The second step is to link the events and the damages. The events and damages are linked using the compute_claims_events_link.py script in scripts/link_claims_events.

This script will:

  1. Load the original contract and claims data (in their respective format) and save them as pickle files. The operation is performed only if the pickle files do not exist yet.

  2. Select the claims and contracts for the selected categories. The selections by default are:

    • Mobiliar data:
      • Exposure category: external
      • Claim categories: ['external', 'pluvial']
    • GVZ data:
      • Exposure category: all_buildings
      • Claim categories: ['likely_pluvial']

    The selection can be changed by modifying the EXPOSURE_CATEGORIES and CLAIM_CATEGORIES variable in the script. The selected claims and contracts are saved as pickle files.

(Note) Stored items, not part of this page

(** C38: [Handoff::send], called with a child's id and process handle and an
    open listener.  When it succeeds the child has gained exactly three handles,
    on the objects of the mapping, the event and the ring in this order, all
    new to it, and has been sent the message with the bootstrap bytes and their
    three numbers; when it fails, in any of its steps, the child has the handles it
    had before and no whole message.  The parent has lost the pipe
    and nothing else, and every other process has the handles and the messages it
    had.  What the processes do themselves meanwhile is not part of the run. *)
Theorem win_send_to_child fuel pipe child target b mapping event ring k :
  child ≠ me → denotes k target = Some child → target ≠ pipe →
  let '(r, k') := run (win_handoff_send fuel pipe child target b mapping event ring) k in
  (∀ q, q ≠ child → received k' q = received k q) ∧ (∀ q, q ≠ child → q ≠ me → table k' q = table k q) ∧
  match r with
  | Some (Ok _) => table k' me = delete pipe (table k me) ∧ ∃ om oe orr m e r,
      table k me !! mapping = Some om ∧ table k me !! event = Some oe ∧ table k me !! ring = Some orr ∧
      NoDup [m; e; r] ∧ Forall (λ d, is_word 64 d ∧ table k child !! d = None) [m; e; r] ∧
      table k' child = <[m := om]> (<[e := oe]> (<[r := orr]> (table k child))) ∧
      received k' child = received k child ++ [message b [m; e; r]]
  | Some (Err _) => without pipe k k' ∧ no_message child k k'
  | None => untouched k k'
  end.
Proof using PL.
  intros Hme Hd Hpt. unfold win_handoff_send. rewrite run_bind. pose proof (listener_accept_child fuel pipe child k) as Ha.
  destruct (run (listener_accept fuel pipe child) k) as [[[p|e]|] k1].
  - destruct Ha as (-> & [Hs1 Hs2] & Hcl). rewrite run_bind. pose proof (pipe_send_owns target child Hme pipe b [mapping; event; ring] k1) as Hp.
    rewrite (denotes_same k) in Hp by done. specialize (Hp Hd Hcl). destruct (run (pipe_send _ _ _ _) k1) as [r k2]. rewrite run_act; cbn [run].
    destruct Hp as [Hoth Hp]. destruct (close_handle_law pipe k2) as (Hr3 & _ & Ht3). set (k3 := (close_handle pipe k2).2) in *.
    split; [intros q Hq; by rewrite Hr3, Hoth, Hs2|]. destruct r as [u|e].
    + destruct Hp as (new & (Hn & Hf & Hw & Ho & Ht & Hall) & Hrc). split; [intros q Hq Hq2; by rewrite Ht3, closed_in_other, Ho, Hs1|].
      split; [by rewrite Ht3, closed_in_self, Ho, Hs1|]. specialize (Hall eq_refl). rewrite Hs1 in Hall.
      apply Forall2_cons_inv_l in Hall as ([m om] & l1 & Hm & Hall & ->). apply Forall2_cons_inv_l in Hall as ([e oe] & l2 & He & Hall & ->).
      apply Forall2_cons_inv_l in Hall as ([r orr] & l3 & Hri & Hall & ->). apply Forall2_nil_inv_l in Hall as ->. cbn [fmap list_fmap fst snd] in *.
      exists om, oe, orr, m, e, r. do 4 (split; [done|]). split.
      { apply Forall_forall. intros d Hdi. rewrite <- (Hs1 child). split; [by eapply Forall_forall in Hw|by apply Hf]. }
      split; [|by rewrite Hr3, Hrc, Hs2]. rewrite Ht3, closed_in_other, Ht, Hs1 by done. rewrite !list_to_map_cons, list_to_map_nil, <- !insert_union_l. by rewrite (left_id_L ∅ _).
    + destruct Hp as [Hp Hno]. split; [intros q Hq Hq2; by rewrite Ht3, closed_in_other, Hp, Hs1|].
      split; [intros q; rewrite Ht3; unfold closed_in; by rewrite Hp, Hs1|]. unfold no_message in *. by rewrite Hr3, <- Hs2.
  - destruct Ha as [Ha1 Ha2]. cbn [run]. split; [done|]. split; [intros q _ Hq; by rewrite Ha1, closed_in_other|]. split; [done|]. left. apply Ha2.
  - destruct Ha as [Ha1 Ha2]. cbn [run]. split; [done|]. split; [done|]. by split.
Qed.
End Owned.

(** ** What arrives *)

Lemma chunks_from_fuel n f1 f2 bytes : (0 < n)%nat → (length bytes ≤ f1)%nat → (length bytes ≤ f2)%nat → chunks_from f1 n bytes = chunks_from f2 n bytes.
Proof.
  intros Hn. revert f2 bytes. induction f1 as [|f1 IH]; intros f2 bytes H1 H2; destruct f2 as [|f2]; cbn [chunks_from]; [done| | |].
  - by rewrite (proj2 (Nat.ltb_lt (length bytes) n)) by lia.
  - by rewrite (proj2 (Nat.ltb_lt (length bytes) n)) by lia.
  - destruct (Nat.ltb_spec (length bytes) n) as [|Hl]; [done|]. f_equal. apply IH; rewrite length_drop; lia.
Qed.

Lemma chunks_exact_app n c rest : (0 < n)%nat → length c = n → chunks_exact n (c ++ rest) = c :: chunks_exact n rest.
Proof.
  intros Hn <-. unfold chunks_exact. rewrite length_app. destruct (length c + length rest)%nat as [|f] eqn:E; [lia|]. cbn [chunks_from].
  rewrite length_app, (proj2 (Nat.ltb_ge _ _)) by lia. rewrite take_app_length, drop_app_length. f_equal. apply chunks_from_fuel; lia.
Qed.
(* ===== verification/IndexRun.v ===== *)
(** * The index example: the coordinator and its workers

    Models the second half of [src/examples/index.rs]: the loops of [coordinator]
    and [worker] as processes that interleave at every operation on what they
    share.  The channels are the queues of bounded length the library promises
    them to be: a slot is reserved, then published or abandoned, and a message is
    claimed, then taken out by its admission, each in a step of its own; a
    notification is a step after the commit it tells of; an event is a latch that
    the end of a wait puts out.  There are two of them, one for the coordinator
    and one for all the workers.  Every call of the library that can fail may do
    so, in a step of its own: the process then returns with the error, dropping
    what it has.  Left out are the set-up of the session and the processes and the
    blocks that carry the messages.

    The invariant, whatever the order of the steps and whatever fails: every job
    sent is in one place only, the queue of its worker, the worker, the queue of
    the results, or the output; and the coordinator answers the index of every path
    in the order of the paths, or an error that has its reason. *)

From S2P Require Import Prelude Bytes Process Index.
(** What a worker can still do from where it is, a lit event, a job in a queue
    and an outcome in one. *)
Definition wrank (pc : wpc) : nat :=
  match pc with
  | WClaim retries => 92 - retries
  | WWait => 1
  | WAdmit => 55
  | WRingAdmit _ => 310
  | WReserve _ _ => 270
  | WRoom _ _ => 265
  | WPublish _ _ => 260
  | WRingSent => 130
  | WClose => 50
  | WRingClose => 40
  | WExit _ => 0
  end.

Definition crank (pc : cpc) : nat :=
  match pc with
  | CTop => 328
  | CReserve => 327
  | CRoom => 0
  | CPublish => 326
  | CRingSent => 430
  | CScan i progress => 322 + 2 * (WORKERS - i) + (if progress then 10 else 0)
  | CAdmit _ => 323
  | CRingAdmit _ _ => 440
  | CWait => 320
  | CClose i => 20 + 150 * (WORKERS - i)
  | CRingClose i => 10 + 150 * (WORKERS - i)
  | CReap i => 10 + (WORKERS - i)
  | CRemove i => 5 + (WORKERS - i)
  | CDone _ => 0
  end.

Definition peer_rank (p : Peer) : nat := wrank (p_pc p) + 320 * length (items (p_jobs p)) + 120 * length (items (p_results p)).

(** The jobs not yet sent; a coordinator that has answered sends none. *)
Definition unsent (paths : list (list Z)) (w : world) : nat := match c_pc w with CDone _ => 0 | _ => length paths - issued w end.
(** ** The console client: configuration *)

(** X13.  [GetConfiguredClient] decides by the Azure endpoint first.
    With the endpoint set, OPENAI_API_KEY is never looked at: Entra is
    taken when AZURE_OPENAI_USE_ENTRA parses to true (the Azure key is
    then not looked at either), else the Azure key, and without a key the
    call throws even if an OpenAI key is set.  The OpenAI client is built
    only without the endpoint, always for the same model.  The call
    throws an InvalidOperationException exactly when the endpoint is set
    without Entra and without Azure key, or neither endpoint nor OpenAI
    key is set. *)
Theorem GetConfiguredClient_choice (TryParse : option string → option bool)
  (e : Program.Environment) :
  let r := Program.GetConfiguredClient TryParse e in
  ((∃ message, r.2 = inr (Program.InvalidOperationException message)) ↔
   (is_Some (Program.AZURE_OPENAI_ENDPOINT e) ∧
    TryParse (Program.AZURE_OPENAI_USE_ENTRA e) ≠ Some true ∧
    Program.AZURE_OPENAI_API_KEY e = None) ∨
   (Program.AZURE_OPENAI_ENDPOINT e = None ∧ Program.OPENAI_API_KEY e = None)) ∧
  (∀ credential model,
     r.2 = inl (Program.OpenAIClient credential model) →
     Program.AZURE_OPENAI_ENDPOINT e = None ∧
     Program.OPENAI_API_KEY e = Some
       (match credential with
        | Program.ApiKeyCredential key => key
        | Program.DefaultAzureCredential => EmptyString
        end) ∧
     credential ≠ Program.DefaultAzureCredential ∧
     model = "gpt-4o-realtime-preview-2024-10-01") ∧
  (∀ endpoint credential deployment,
     r.2 = inl (Program.AzureOpenAIClient endpoint credential deployment) →
     Program.AZURE_OPENAI_ENDPOINT e = Some endpoint ∧
     deployment = Program.AZURE_OPENAI_DEPLOYMENT e ∧
     (credential = Program.DefaultAzureCredential ↔
      TryParse (Program.AZURE_OPENAI_USE_ENTRA e) = Some true) ∧
     (∀ key, credential = Program.ApiKeyCredential key →
             Program.AZURE_OPENAI_API_KEY e = Some key)) ∧
  (∀ other,
     is_Some (Program.AZURE_OPENAI_ENDPOINT e) →
     Program.GetConfiguredClient TryParse
       (Program.mkEnvironment (Program.AZURE_OPENAI_ENDPOINT e)
          (Program.AZURE_OPENAI_USE_ENTRA e)
          (Program.AZURE_OPENAI_DEPLOYMENT e)
          (Program.AZURE_OPENAI_API_KEY e) other) = r).
Proof.
  intros r. subst r. unfold Program.GetConfiguredClient.
  destruct e as [endpoint useEntra deployment aoaiKey oaiKey]. simpl.
  destruct endpoint as [endpoint|].
  - destruct (decide (TryParse useEntra = Some true)) as [He|He].
    + rewrite bool_decide_eq_true_2 by done. simpl.
      split_and!; try done.
      * split; [by intros [? ?] | intros [(_ & Hn & _)|[? _]]; done].
      * intros ? ? ? [= <- <- <-]. split_and!; try done.
    + rewrite bool_decide_eq_false_2 by done.
      destruct aoaiKey as [key|]; simpl.
      * unfold Program.GetConfiguredClientForAzureOpenAIWithKey.
        destruct (Program.first5 key); simpl; split_and!; try done;
          try (split; [by intros [? ?] | intros [(_ & _ & ?)|[? _]]; done]).
        intros ? ? ? [= <- <- <-]. split_and!; try done.
        by intros ? [= <-].
      * split_and!; try done. split; [|by eexists].
        intros _. left. split_and!; [by eexists | done | done].
  - destruct oaiKey as [key|]; simpl.
    + unfold Program.GetConfiguredClientForOpenAIWithKey.
      destruct (Program.first5 key); simpl; split_and!; try done;
        try (split; [by intros [? ?] | intros [([? ?] & _)|[_ ?]]; done]);
        try (by intros ? [? ?]).
      by intros ? ? [= <- <-].
    + split_and!; try done; try (by intros ? [? ?]).
      split; [|by eexists]. intros _. by right.
Qed.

  3. Select the events where we have insurance data, i.e. removing all cells where we do not have insurance data. The selection is performed using the load_events_and_select_those_with_contracts function in scipts/data_preparation. The selected events are saved as pickle files.

  4. Link the damages to the events using the link_with_events function. The function will try to match the claim date with the event date by picking the most likely event. The procedure is the same as in Bernet et al. (2019). The event attributes used to link the events and damages can be set in the CRITERIA variable in the script. The default criteria are: ['prior', 'i_mean', 'i_max', 'p_sum', 'r_ts_win', 'r_ts_evt'] (the prior criteria gives more weight to events happening before the damage occurrence). The temporal windows used to look for events can be set in the WINDOW_DAYS variable in the script. The default windows are: [5, 3, 1]. The linked damages are saved as pickle files with the name damages_{DATASET}_linked_{LABEL}.pickle.

  5. Assign the target value to the damages, depending if the focus is on the occurrence or the damage_ratio.

  6. From the selection of events on step 3, assign the target value to the events based on the corresponding damages. All events not linked to damages are assigned a target value of 0. The selected events are saved as pickle files with the name events_{DATASET}_with_target_{LABEL_RESULTING_FILE}.

The file resulting from this step is a pickle file with the events and the assigned target values. This file is needed to train or assess the impact functions.

3. Preparing static attributes

Some static attributes can be computed for each cell of the precipitation dataset. Some of these rely on DEM data, which should be provided in GeoTIFF format. The attributes can be computed on DEMs of different resolutions (e.g., 10m, 25m, 50m, 100m, 250m) and later aggregated to the resolution of the precipitation dataset. Therefore, different DEMS can be provided in the configuration file. Each attribute name will then contain the DEM resolution (e.g., dem_010m_flowacc). The following attributes can be computed:

  • Flow accumulation (using the PyShed library as in compute_flow_accumulation_pysheds.py or the RichDEM library as in compute_flow_accumulation_richdem.py):
    • dem_{RES}_flowacc: flow accumulation from the DEM of resolution {RES}.
    • dem_{RES}_flowacc_nolakes: flow accumulation from the DEM of resolution {RES} with lakes removed.
    • dem_{RES}_flowacc_norivers: flow accumulation from the DEM of resolution {RES} with rivers and lakes removed.
  • Terrain (using compute_terrain_attributes.py):
    • dem_{RES}_aspect: aspect from the DEM of resolution {RES}.
    • dem_{RES}_curv_plan: plan curvature from the DEM of resolution {RES}.
    • dem_{RES}_curv_prof: profile curvature from the DEM of resolution {RES}.
    • dem_{RES}_curv_tot: total curvature from the DEM of resolution {RES}.
    • dem_{RES}_slope: slope from the DEM of resolution {RES}.
  • Topographic wetness index (using compute_topographic_wetness_index.py):
    • dem_{RES}_twi: topographic wetness index from the DEM of resolution {RES}.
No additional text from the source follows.